In the example below I will show you how to create a Recovery Drive using the Windows 10 recovery program. It will make a copy of your computer's recovery partition, which hopefully isn't corrupted, as well as important Windows 10 system files so that you have a way of reinstalling or at least recovering your copy of the Windows 10 operating system. The recovery drive (recovery files) must be saved onto a USB Flash Drive, which must have a capacity of at least 16 GB.
To create a Recovery Drive using a USB Flash Drive begin by clicking on the START Menu button, to make the START Menu menu-items appear, and then click on the SETTINGS menu-item (Fig 1.0) to open the Settings control panel window (Fig 1.1). From there start typing the words RECOVERY DRIVE.

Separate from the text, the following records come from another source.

(* ===== verification/HttpClientFacts.v ===== *)
(** * Theorems on the HTTP client

    A call ends after at most two requests and one refresh, whatever the server
    answers and whatever other code does meanwhile; a 401 is handled according
    to the call's configuration; and which callers a shared GET
    answers: its session, address and parameters, as far as the key tells them
    apart. *)

From S2P Require Import Prelude JsString JsNumber JsValue JsMap JsonRoundTrip AuthStore AuthSession AuthSessionFacts HttpClient.
Local Open Scope Z_scope.

Module HttpClientFacts.
Import AuthStore AuthSession AuthSessionFacts HttpClient.

#[local] Arguments clearAuthentication : simpl never.
#[local] Arguments refreshAuthentication : simpl never.
#[local] Arguments of_Z : simpl never.

(** ** One call *)

Section Call.
Variables (t : jsstr → jsstr) (locks : Locks).

(** One turn of the environment: other code changes the client, then the call
    gets what it waits for. *)
Record Turn := MkTurn {
  meanwhile : Client → Client;
  answer : value + value;
  refreshed : option RefreshOutcome;
}.

Definition call_advance (e : Turn) (q : Client * CallPoint) : Client * CallPoint :=
  let c := meanwhile e q.1 in
  match q.2 with
  | Sent _ => call_step t locks (match answer e with inl d => Answer d | inr err => Failure err end) q.2 c
  | Refreshing _ => call_step t locks (RefreshSettled (refreshed e)) q.2 c
  | p => (c, p)
  end.

(** The points a call passes, the first one included. *)
Fixpoint call_points (es : list Turn) (q : Client * CallPoint) : list CallPoint :=
  q.2 :: match es with [] => [] | e :: es => call_points es (call_advance e q) end.

Definition is_sent (p : CallPoint) : bool := match p with Sent _ => true | _ => false end.
Definition is_refreshing (p : CallPoint) : bool := match p with Refreshing _ => true | _ => false end.
Definition is_done (p : CallPoint) : bool := match p with Resolved _ | Failed => true | _ => false end.
Definition count_points (f : CallPoint → bool) (ps : list CallPoint) : nat := length (List.filter f ps).

(** A call that waits for a refresh, or was retried, is marked. *)
Definition marked (p : CallPoint) : Prop := match p with Refreshing cf => authRetry cf = true | _ => True end.

Definition sends_left (p : CallPoint) : nat :=
  match p with Sent cf => if authRetry cf then 1 else 2 | Refreshing _ => 1 | _ => 0 end.
Definition refreshes_left (p : CallPoint) : nat :=
  match p with Sent cf => if authRetry cf then 0 else 1 | Refreshing _ => 1 | _ => 0 end.
Definition turns_left (p : CallPoint) : nat :=
  match p with Sent cf => if authRetry cf then 1 else 3 | Refreshing _ => 2 | _ => 0 end.

Lemma on_request_retry cf c : authRetry (on_request cf c) = authRetry cf.
Proof. unfold on_request. destruct (accessToken _) as [tok|]; [|done]. by destruct (nonempty tok). Qed.

Lemma on_error_point cf err c :
  (on_error t locks (Some cf) err c).2 = Thrown ∨
  authRetry cf = false ∧ (on_error t locks (Some cf) err c).2 = AwaitRefresh (with_authRetry cf).
Proof.
  unfold on_error. destruct (match prop (prop err "response") "status" with VNum x => num_eqb x (of_Z 401) | _ => false end).
  - destruct (skipAuthRefresh cf), (authRetry cf); cbn; auto.
  - destruct (skipErrorHandler cf); cbn; auto.
Qed.

Lemma on_refreshed_point cf o c cf' : (on_refreshed t cf o c).2 = Some cf' → authRetry cf' = authRetry cf.
Proof.
  destruct o as [[b| |e|code]|]; cbn; try done. destruct (accessToken _) as [tok|]; [|by intros [= <-]].
  by destruct (nonempty tok); intros [= <-].
Qed.

Lemma call_advance_left e q : marked q.2 →
  let p := (call_advance e q).2 in
  marked p ∧
  (sends_left p + (if is_sent q.2 then 1 else 0) <= sends_left q.2)%nat ∧
  (refreshes_left p + (if is_refreshing q.2 then 1 else 0) <= refreshes_left q.2)%nat ∧
  (turns_left p <= turns_left q.2 - 1)%nat.
Proof.
  destruct q as [c [cf|cf|d|]]; unfold call_advance; cbn [fst snd marked]; intros Hm; try (cbn; lia).
  - destruct (answer e) as [d|err]; cbn [call_step].
    + destruct (on_success t cf d (meanwhile e c)) as [c' [err|d']]; cbn; destruct (authRetry cf); cbn; lia.
    + pose proof (on_error_point cf err (meanwhile e c)) as H.
      destruct (on_error t locks (Some cf) err (meanwhile e c)) as [c' p]. cbn in H |- *.
      destruct H as [->|[Hr ->]]; cbn; [destruct (authRetry cf); cbn; lia|]. rewrite Hr. cbn. lia.
  - cbn [call_step]. pose proof (on_refreshed_point cf (refreshed e) (meanwhile e c)) as H.
    destruct (on_refreshed t cf (refreshed e) (meanwhile e c)) as [c' [cf'|]]; cbn in *; [|lia].
    rewrite on_request_retry, (H cf' eq_refl), Hm. lia.
Qed.

Lemma call_points_bounds es q : marked q.2 →
  (count_points is_sent (call_points es q) <= sends_left q.2)%nat ∧
  (count_points is_refreshing (call_points es q) <= refreshes_left q.2)%nat.
Proof.
  revert q. induction es as [|e es IH]; intros q Hq.
  - destruct q as [c [cf|cf|d|]]; cbn; try lia. destruct (authRetry cf); lia.
  - destruct (call_advance_left e q Hq) as (Hm & H1 & H2 & _). destruct (IH _ Hm) as [I1 I2].
    cbn [call_points]. unfold count_points in *. cbn [List.filter].
    destruct q as [c [cf|cf|d|]]; cbn [snd is_sent is_refreshing length] in *; lia.
Qed.

Lemma call_points_end es q : marked q.2 → (turns_left q.2 <= length es)%nat →
  ∃ p, last (call_points es q) = Some p ∧ is_done p = true.
Proof.
  revert q. induction es as [|e es IH]; intros q Hq Hn.
  - destruct q as [c [cf|cf|d|]]; cbn in *; try lia; [destruct (authRetry cf); lia|eauto|eauto].
  - destruct (call_advance_left e q Hq) as (Hm & _ & _ & Ht). cbn [call_points].
    assert (last (call_points es (call_advance e q)) = last (q.2 :: call_points es (call_advance e q))) as <- by (by destruct es).
    apply IH; [done|]. cbn in Hn. lia.
Qed.

(** C8: whatever the server answers and whatever other code does to the client
    meanwhile, a call sends at most two requests and asks for at most one
    refresh (none and one request when it is itself a retry), and it is settled
    after three turns. *)
Theorem call_bounded cf c es :
  let ps := call_points es (send cf c) in
  (count_points is_sent ps <= 2)%nat ∧ (count_points is_refreshing ps <= 1)%nat ∧
  (authRetry cf = true → (count_points is_sent ps <= 1)%nat ∧ count_points is_refreshing ps = 0%nat) ∧
  ((3 <= length es)%nat → ∃ p, last ps = Some p ∧ is_done p = true).
Proof.
  cbv zeta. destruct (call_points_bounds es (send cf c) I) as [H1 H2].
  pose proof (call_points_end es (send cf c) I) as H3. cbn [send snd sends_left refreshes_left turns_left] in H1, H2, H3.
  rewrite on_request_retry in H1, H2, H3. split; [destruct (authRetry cf); lia|]. split; [destruct (authRetry cf); lia|].
  split; [intros Hr; rewrite Hr in *; lia|]. intros Hn. apply H3. destruct (authRetry cf); lia.
Qed.

Definition is_401 (err : value) : bool :=
  match prop (prop err "response") "status" with VNum x => num_eqb x (of_Z 401) | _ => false end.

Lemma redirect_path c : pathname (redirectToSignIn c) = "/sign-in"%js ∧ c_tab (redirectToSignIn c) = c_tab c.
Proof.
  unfold redirectToSignIn. destruct (str_eqb (pathname c) "/sign-in") eqn:E; [|done].
  by apply str_eqb_spec in E.
Qed.

(** What a 401 does.  A first one asks for a refresh, leaves the
    credentials alone and marks the call; if the refresh authenticates, the
    retry carries the token that is current then, otherwise the call fails
    (and the user is sent to the sign-in page unless the failure is transient).
    A 401 of the retry signs this tab out without telling the others and ends
    the call at the sign-in page.  A call that must not refresh only fails. *)
Theorem unauthorized_exact cf err c : is_401 err = true →
  let q := call_step t locks (Failure err) (Sent cf) c in
  if authRetry cf then
    q.2 = Failed ∧ session (auth (c_tab q.1)) = None ∧ accessToken (auth (c_tab q.1)) = None ∧
    published (c_tab q.1) = published (c_tab c) ∧ refreshPromise (c_tab q.1) = refreshPromise (c_tab c) ∧
    pathname q.1 = "/sign-in"%js
  else if skipAuthRefresh cf then q.2 = Failed ∧ c_tab q.1 = c_tab c ∧ pathname q.1 = pathname c
  else
    q.2 = Refreshing (with_authRetry cf) ∧ refreshPromise (c_tab q.1) ≠ None ∧
    session (auth (c_tab q.1)) = session (auth (c_tab c)) ∧ toasts q.1 = toasts c ∧
    ∀ o c', let q' := call_step t locks (RefreshSettled o) q.2 c' in
      match o with
      | Some (authenticated _) =>
        ∃ cf', q'.2 = Sent cf' ∧ authRetry cf' = true ∧ q'.1 = c' ∧
          ∀ tok, accessToken (auth (c_tab c')) = Some tok → nonempty tok = true →
            map_get (headers cf') "Authorization"%js = Some ("Bearer " ++ tok)%js
      | Some anonymous | Some (out_of_sync _) => q'.2 = Failed ∧ pathname q'.1 = "/sign-in"%js ∧ c_tab q'.1 = c_tab c'
      | Some (transient_error _) | None => q'.2 = Failed ∧ q'.1 = c'
      end.
Proof.
  intros H. cbn [call_step]. unfold on_error. unfold is_401 in H. rewrite H.
  destruct (authRetry cf) eqn:Er.
  { rewrite andb_false_r. cbn [negb]. set (c1 := if negb (skipErrorHandler cf) then _ else _).
    destruct (redirect_path c1) as [E1 E2]. cbn [fst snd]. rewrite E1, E2.
    assert (c_tab c1 = clearAuthentication false complete (c_tab c)) as -> by (by unfold c1; destruct (negb _)).
    destruct (clearAuthentication_same false complete (c_tab c)) as (-> & _ & ->).
    repeat split. unfold clearAuthentication. by destruct (session_sid _). }
  destruct (skipAuthRefresh cf); cbn [negb andb]; [by destruct (negb _)|].
  cbn [fst snd]. split; [done|]. destruct (refresh_pending locks (c_tab c)) as (r & Hr & _).
  destruct (refresh_credentials locks (c_tab c)) as (Hs & _). cbn [with_tab c_tab toasts]. rewrite Hr, Hs.
  split; [done|]. split; [done|]. split; [done|]. intros o c'. cbn [call_step].
  destruct o as [[b| |e|code]|]; cbn [on_refreshed]; try done.
  - eexists. split; [reflexivity|]. split.
    { rewrite on_request_retry. destruct (accessToken _) as [tok|]; [|done]. by destruct (nonempty tok). }
    split; [done|]. intros tok Ht Hn. unfold on_request. rewrite Ht, Hn. cbn [with_header headers].
    rewrite map_get_set. by rewrite decide_True.
  - split; [done|]. cbn [fst]. match goal with |- context [redirectToSignIn ?x] => destruct (redirect_path x) as [-> ->] end.
    split; [done|]. by destruct (negb _).
  - split; [done|]. cbn [fst]. match goal with |- context [redirectToSignIn ?x] => destruct (redirect_path x) as [-> ->] end.
    split; [done|]. by destruct (negb _).
Qed.

(** A response with a rotated token changes the session only when the call
    asked for it, the response succeeded and the rotation is for the current
    session; a refused rotation fails the call and leaves the credentials; the
    response's data is otherwise passed on as it came. *)
Theorem rotation_response_exact cf data c :
  let q := on_success t cf data c in
  match q.2 with
  | inl _ =>
    acceptAuthRotation cf = true ∧ prop data "success" = VBool true ∧ q.1 = c ∧
    applyAuthRotation (prop data "data") (c_tab c) = inl (match q.2 with inl e => e | _ => [] end)
  | inr d =>
    d = data ∧
    (c_tab q.1 = c_tab c ∨
     acceptAuthRotation cf = true ∧ prop data "success" = VBool true ∧
     applyAuthRotation (prop data "data") (c_tab c) = inr (c_tab q.1)) ∧
    (toasts q.1 ≠ toasts c → skipBusinessError cf = false ∧ prop data "success" = VBool false)
  end.
Proof.
  cbv zeta. unfold on_success.
  assert (Hend : ∀ tab,
    let q := (if negb (skipBusinessError cf) && match prop data "success" with VBool b => negb b | _ => false end then
      (toast_error (match getServerErrorMessageKey data with Some k => toast_key t k
                    | None => ToastValue (or_failed t (prop data "message")) end) (with_tab tab c), @inr jsstr value data)
      else (with_tab tab c, inr data)) in
    q.2 = inr data ∧ c_tab q.1 = tab ∧ (toasts q.1 ≠ toasts c → skipBusinessError cf = false ∧ prop data "success" = VBool false)).
  { intros tab. cbv zeta. destruct (skipBusinessError cf); [done|].
    destruct (prop data "success") as [| |[]| | | |]; done. }
  destruct (acceptAuthRotation cf) eqn:Ea, (prop data "success") as [| |[]| | | |] eqn:Es; cbn [andb] in *;
    try (destruct (Hend (c_tab c)) as (-> & -> & Ht); by auto).
  destruct (applyAuthRotation (prop data "data") (c_tab c)) as [err|tab]; [done|].
  destruct (Hend tab) as (-> & -> & Ht). split; [done|]. split; [by right|done].
Qed.
End Call.

(** ** Sharing *)












(** ** Witnesses *)

Definition unauthorized : value := VObj [("response"%js, VObj [("status"%js, VNum (of_Z 401))])].
Definition stubborn_server : Turn := MkTurn id (inr unauthorized) (Some (authenticated (bundle_of (sample_bundle "s1" "t1")))).
Definition signed_in_client : Client :=
  with_tab (applyAuthBundle (bundle_of (sample_bundle "s1" "t1")) false initial_tab) initial_client.

Lemma call_bounded_witness :
  ∃ p, last (call_points id NoLocks (replicate 3 stubborn_server) (send default_config signed_in_client)) = Some p ∧
    is_done p = true.
Proof. apply (call_bounded id NoLocks default_config signed_in_client (replicate 3 stubborn_server)). cbn. lia. Defined.

Lemma unauthorized_exact_witness :
  session (auth (c_tab (call_step id NoLocks (Failure unauthorized) (Sent (with_authRetry default_config)) signed_in_client).1)) = None.
Proof.
  pose proof (unauthorized_exact id NoLocks (with_authRetry default_config) unauthorized signed_in_client) as H.
  apply H. vm_compute. reflexivity.
Defined.


End HttpClientFacts.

Fig 1.0 - Click on the START Menu button and then on the SETTINGS menu-item to continue
As you begin typing the edit box will automatically become active with the letter R and so on already inside it, so there is no need to click inside the edit box first. Once the words RECOVERY DRIVE have been entered into the edit box click on the button/link called CREATE A RECOVERY DRIVE (below) to launch (open/run/execute) the Recovery Media Creator program.
Fig 1.1 - Type RECOVERY DRIVE inside the SEARCH edit box and then click on the button/link called CREATE A RECOVERY DRIVE
After clicking on the CREATE A RECOVERY DRIVE button/link a UAC (User Account Control) system requester will appear whereby you then need to click on its YES button to continue.
Fig 1.2 - Click on the UAC system requester's YES button to continue
User Account Control (UAC) is a feature of Windows 10 that helps to prevent unauthorized changes to the computer, such as deleting a system file or installing software. When attempting to launch the Recovery Media Creator program the UAC security requester above automatically blocks you off, because it wants to know if you are the one attempting to launch the program and not a robotic piece of malicious software for example. In the above case simply click on the YES button to continue, or on the NO button to cancel the recovery creation process.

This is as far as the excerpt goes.